• [Aim of the task]: Copy, exactly and without additions, every line in the records below from the one holding "cl ← bind_effect cam webrtcBase;" through the one holding "[c] awaits *)", both ends included.

• [Records for the task]:
(** * CamHub client: live-view session lifecycle and reconciliation loop

    A shallow embedding of [src/app.js]:
    - [Whep]  : [startWhep] and the [CameraTile] bind effect, as an event-driven
                machine over one controller instance; the platform's URL
                constructor is a parameter of it;
    - [App]   : the [App] component: polling cycles, snapshot history and the
                one-time configuration fetch; every event is its handler
                followed by the render of the new state, and a render that
                throws unmounts the tree.

    JavaScript objects with identity (peer connections, media streams) are
    numbered; promises are modelled by the event that settles them. *)

From Stdlib Require Import Ascii String.
From stdpp Require Import base list strings.

Local Open Scope string_scope.

(** ** JavaScript truthiness of the values the code tests *)

Definition truthy_str (s : string) : bool :=
  match s with EmptyString => false | _ => true end.

(** [x || y] on strings. *)
Definition or_str (x y : string) : string := if truthy_str x then x else y.

(** A nullable string ([null] is [None]) used as a condition. *)
Definition truthy_ostr (o : option string) : bool :=
  match o with Some s => truthy_str s | None => false end.

(** ** Session negotiation and the live-view controller *)

Module Whep.

(** Media streams and peer connections are JavaScript objects compared by
    identity: they are numbered. *)
Definition stream := nat.

(** The part of the [fetch] response [startWhep] can look at before the
    body is read. *)
Record response := mkResponse {
  r_status   : nat;
  r_location : option string      (* res.headers.get("Location") *)
}.

(** [{ pc, sessionUrl }]; the connection is the one opened by the bind
    cycle of that number. *)
Record session := mkSession {
  s_pc  : nat;
  s_url : option string
}.

(** Where a call of [startWhep] is suspended, or how it ended. *)
Inductive stage :=
| AwaitOffer                                   (* await pc.createOffer() *)
| AwaitLocal (offer : string)                  (* await pc.setLocalDescription(offer) *)
| AwaitFetch                                   (* await fetch(whepUrl, POST) *)
| AwaitText (res : response)                   (* await res.text() *)
| AwaitRemote (res : response) (answer : string) (* await pc.setRemoteDescription *)
| Resolved (s : session)
| Rejected.

Definition awaiting (s : stage) : bool :=
  match s with Resolved _ | Rejected => false | _ => true end.

(** One run of the bind effect: the closure variable [active], the
    endpoint, and the peer connection and suspension point of the
    [startWhep] call it made. *)
Record cycle := mkCycle {
  c_active : bool;
  c_url    : string;
  c_open   : bool;                (* the connection has not been closed *)
  c_stage  : stage
}.

Inductive method := POST | DELETE.

Record request := mkRequest {
  q_method : method;
  q_url    : string;
  q_body   : string
}.

Record camera := mkCamera {
  id          : string;
  stream_path : string            (* empty when the field is missing *)
}.

(** One [CameraTile] instance. *)
Record tile := mkTile {
  srcObject  : option stream;             (* video.srcObject *)
  sessionRef : option session;            (* sessionRef.current *)
  connecting : bool;
  error      : string;
  cycles     : list cycle;
  cleanup    : option nat;                (* cycle whose cleanup React holds *)
  deps       : option (string * string);  (* [camera.id, webrtcBase] of the last run *)
  unmounted  : bool;
  requests   : list request               (* calls of fetch, oldest first *)
}.

Definition init : tile :=
  mkTile None None true "" [] None None false [].

(** *** Handlers: state passing with exceptions *)

Inductive outcome (A : Type) :=
| Returned (a : A) (t : tile)
| Raised (e : string) (t : tile).
Arguments Returned {A} a t.
Arguments Raised {A} e t.

Definition Act (A : Type) := tile -> outcome A.

#[global] Instance act_ret : MRet Act := fun A a t => Returned a t.

#[global] Instance act_bind : MBind Act := fun A B k m t =>
  match m t with
  | Returned a t' => k a t'
  | Raised e t' => Raised e t'
  end.

Definition throw {A} (e : string) : Act A := fun t => Raised e t.
Definition get {A} (f : tile -> A) : Act A := fun t => Returned (f t) t.
Definition modify (f : tile -> tile) : Act unit := fun t => Returned tt (f t).

(** [o.f] raises on [null]; [o?.f] yields [undefined]. *)
Definition member {A B} (o : option A) (f : A -> B) : Act B :=
  match o with
  | Some a => mret (f a)
  | None => throw "TypeError"
  end.

Definition opt_chain {A B} (o : option A) (f : A -> B) : option B :=
  match o with Some a => Some (f a) | None => None end.

Definition set_srcObject (v : option stream) (t : tile) : tile :=
  mkTile v (sessionRef t) (connecting t) (error t) (cycles t) (cleanup t)
         (deps t) (unmounted t) (requests t).
Definition set_sessionRef (v : option session) (t : tile) : tile :=
  mkTile (srcObject t) v (connecting t) (error t) (cycles t) (cleanup t)
         (deps t) (unmounted t) (requests t).
Definition setConnecting (v : bool) (t : tile) : tile :=
  mkTile (srcObject t) (sessionRef t) v (error t) (cycles t) (cleanup t)
         (deps t) (unmounted t) (requests t).
Definition setError (v : string) (t : tile) : tile :=
  mkTile (srcObject t) (sessionRef t) (connecting t) v (cycles t) (cleanup t)
         (deps t) (unmounted t) (requests t).
Definition set_cycles (v : list cycle) (t : tile) : tile :=
  mkTile (srcObject t) (sessionRef t) (connecting t) (error t) v (cleanup t)
         (deps t) (unmounted t) (requests t).
Definition set_effect (cl : option nat) (d : option (string * string))
    (t : tile) : tile :=
  mkTile (srcObject t) (sessionRef t) (connecting t) (error t) (cycles t) cl
         d (unmounted t) (requests t).
Definition set_unmounted (t : tile) : tile :=
  mkTile (srcObject t) (sessionRef t) (connecting t) (error t) (cycles t) None
         (deps t) true (requests t).
Definition fetch (q : request) (t : tile) : tile :=
  mkTile (srcObject t) (sessionRef t) (connecting t) (error t) (cycles t)
         (cleanup t) (deps t) (unmounted t) (requests t ++ [q]).

Definition upd_cycle (c : nat) (f : cycle -> cycle) (t : tile) : tile :=
  set_cycles (alter f c (cycles t)) t.

Definition deactivate (cy : cycle) : cycle :=
  mkCycle false (c_url cy) (c_open cy) (c_stage cy).
Definition close (cy : cycle) : cycle :=
  mkCycle (c_active cy) (c_url cy) false (c_stage cy).
Definition at_stage (s : stage) (cy : cycle) : cycle :=
  mkCycle (c_active cy) (c_url cy) (c_open cy) s.

Definition pc_is_open (t : tile) (p : nat) : bool :=
  match cycles t !! p with Some cy => c_open cy | None => false end.

Definition is_active (t : tile) (c : nat) : bool :=
  match cycles t !! c with Some cy => c_active cy | None => false end.

Definition stage_of (t : tile) (c : nat) : option stage :=
  c_stage <$> cycles t !! c.

(** *** [startWhep] *)

(** The track-arrival handler [pc.ontrack]. *)
Definition ontrack (streams : list stream) : Act unit :=
  video ← get srcObject;
  match streams with                       (* const [stream] = event.streams *)
  | stream :: _ =>
      if bool_decide (video ≠ Some stream)
      then modify (set_srcObject (Some stream))
      else mret tt
  | [] => mret tt
  end.

(** The synchronous prefix of [startWhep], up to its first [await]: a new
    peer connection with its handler, the offer requested.  The enclosing
    effect run has just set [active = true]. *)
Definition startWhep (whepUrl : string) : Act nat :=
  cs ← get cycles;
  modify (set_cycles (cs ++ [mkCycle true whepUrl true AwaitOffer]));;
  mret (length cs).

Section Platform.

(** The platform's URL constructor followed by its serialiser,
    [new URL(input, base).toString()]; [None] when the constructor throws. *)
Variable URL : string -> string -> option string.

(** [location ? new URL(location, whepUrl).toString() : null]; the outer
    [None] is the exception of the constructor. *)
Definition session_url (location : option string) (whepUrl : string)
    : option (option string) :=
  match location with
  | Some l =>
      if truthy_str l then
        match URL l whepUrl with
        | Some u => Some (Some u)
        | None => None
        end
      else Some None
  | None => Some None
  end.

(** The callbacks the controller chains on the promise of [startWhep]. *)
Definition on_resolved (c : nat) (s : session) : Act unit :=
  active ← get (fun t => is_active t c);
  if negb active then mret tt
  else modify (set_sessionRef (Some s));; modify (setConnecting false).

Definition on_rejected (c : nat) : Act unit :=
  active ← get (fun t => is_active t c);
  if negb active then mret tt
  else modify (setError "WebRTC failed");; modify (setConnecting false).

(** What the platform hands back when an awaited promise settles. *)
Inductive payload :=
| P_offer (sdp : string)
| P_unit
| P_response (res : response)
| P_text (body : string).

Inductive reply := Fulfil (p : payload) | Reject.

Definition reject (c : nat) : Act unit :=
  modify (upd_cycle c (at_stage Rejected));; on_rejected c.

(** [startWhep] resumes in cycle [c]; [None] when the reply does not fit
    the promise the call is waiting for. *)
Definition resume (c : nat) (cy : cycle) (r : reply) : option (Act unit) :=
  match c_stage cy, r with
  | AwaitOffer, Fulfil (P_offer sdp) =>
      Some (modify (upd_cycle c (at_stage (AwaitLocal sdp))))
  | AwaitLocal sdp, Fulfil P_unit =>
      Some (modify (fetch (mkRequest POST (c_url cy) sdp));;
            modify (upd_cycle c (at_stage AwaitFetch)))
  | AwaitFetch, Fulfil (P_response res) =>
      Some (modify (upd_cycle c (at_stage (AwaitText res))))
  | AwaitText res, Fulfil (P_text answerSdp) =>
      Some (modify (upd_cycle c (at_stage (AwaitRemote res answerSdp))))
  | AwaitRemote res _, Fulfil P_unit =>
      Some (match session_url (r_location res) (c_url cy) with
            | Some sessionUrl =>
                let s := mkSession c sessionUrl in
                modify (upd_cycle c (at_stage (Resolved s)));; on_resolved c s
            | None => reject c
            end)
  | (AwaitOffer | AwaitLocal _ | AwaitFetch | AwaitText _ | AwaitRemote _ _),
    Reject => Some (reject c)
  | _, _ => None
  end.

(** *** The bind effect of [CameraTile] *)

(** [fetch] stringifies its argument. *)
Definition url_arg (o : option string) : string := default "null" o.

(** The cleanup returned by the effect run of cycle [c]. *)
Definition teardown (c : nat) : Act unit :=
  modify (upd_cycle c deactivate);;                       (* active = false *)
  cur ← get sessionRef;
  (if bool_decide (is_Some (opt_chain cur s_pc))          (* current?.pc *)
   then cur' ← get sessionRef;
        pc ← member cur' s_pc;
        modify (upd_cycle pc close)
   else mret tt);;
  cur ← get sessionRef;
  (if truthy_ostr (mjoin (opt_chain cur s_url))           (* current?.sessionUrl *)
   then cur' ← get sessionRef;
        url ← member cur' s_url;
        modify (fetch (mkRequest DELETE (url_arg url) ""))
   else mret tt).

(** The effect body.  The video element is rendered unconditionally, so
    [videoRef.current] is set whenever an effect runs. *)
Definition bind_effect (cam : camera) (webrtcBase : string) : Act (option nat) :=
  if negb (truthy_str webrtcBase) then mret None
  else
    modify (setConnecting true);;
    modify (setError "");;
    let streamPath := or_str (stream_path cam) (id cam) in
    let whepUrl := webrtcBase +:+ "/" +:+ streamPath +:+ "/whep" in
    c ← startWhep whepUrl;
    mret (Some c).

(** React: the cleanup of the previous run, if it returned one. *)
Definition run_cleanup : Act unit :=
  cl ← get cleanup;
  match cl with Some c => teardown c | None => mret tt end.

(** A commit with the given props: the effect reruns when a dependency
    changed, after the previous cleanup. *)
Definition render (cam : camera) (webrtcBase : string) : Act unit :=
  d ← get deps;
  if bool_decide (d = Some (id cam, webrtcBase)) then mret tt
  else
    run_cleanup;;
    cl ← bind_effect cam webrtcBase;
    modify (set_effect cl (Some (id cam, webrtcBase))).

Definition unmount : Act unit := run_cleanup;; modify set_unmounted.

(** *** The controller as a machine *)

Inductive event :=
| Render (cam : camera) (webrtcBase : string)
| Unmount
| Settle (c : nat) (r : reply)            (* the promise cycle [c] awaits *)
| Track (c : nat) (streams : list stream) (* a track event on its connection *)
| DeleteSettled (i : nat) (ok : bool).    (* the DELETE of request [i] *)

Definition is_delete (q : request) : bool :=
  match q_method q with DELETE => true | POST => false end.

• [Answer below]:
    cl ← bind_effect cam webrtcBase;
    modify (set_effect cl (Some (id cam, webrtcBase))).

Definition unmount : Act unit := run_cleanup;; modify set_unmounted.

(** *** The controller as a machine *)

Inductive event :=
| Render (cam : camera) (webrtcBase : string)
| Unmount
| Settle (c : nat) (r : reply)            (* the promise cycle [c] awaits *)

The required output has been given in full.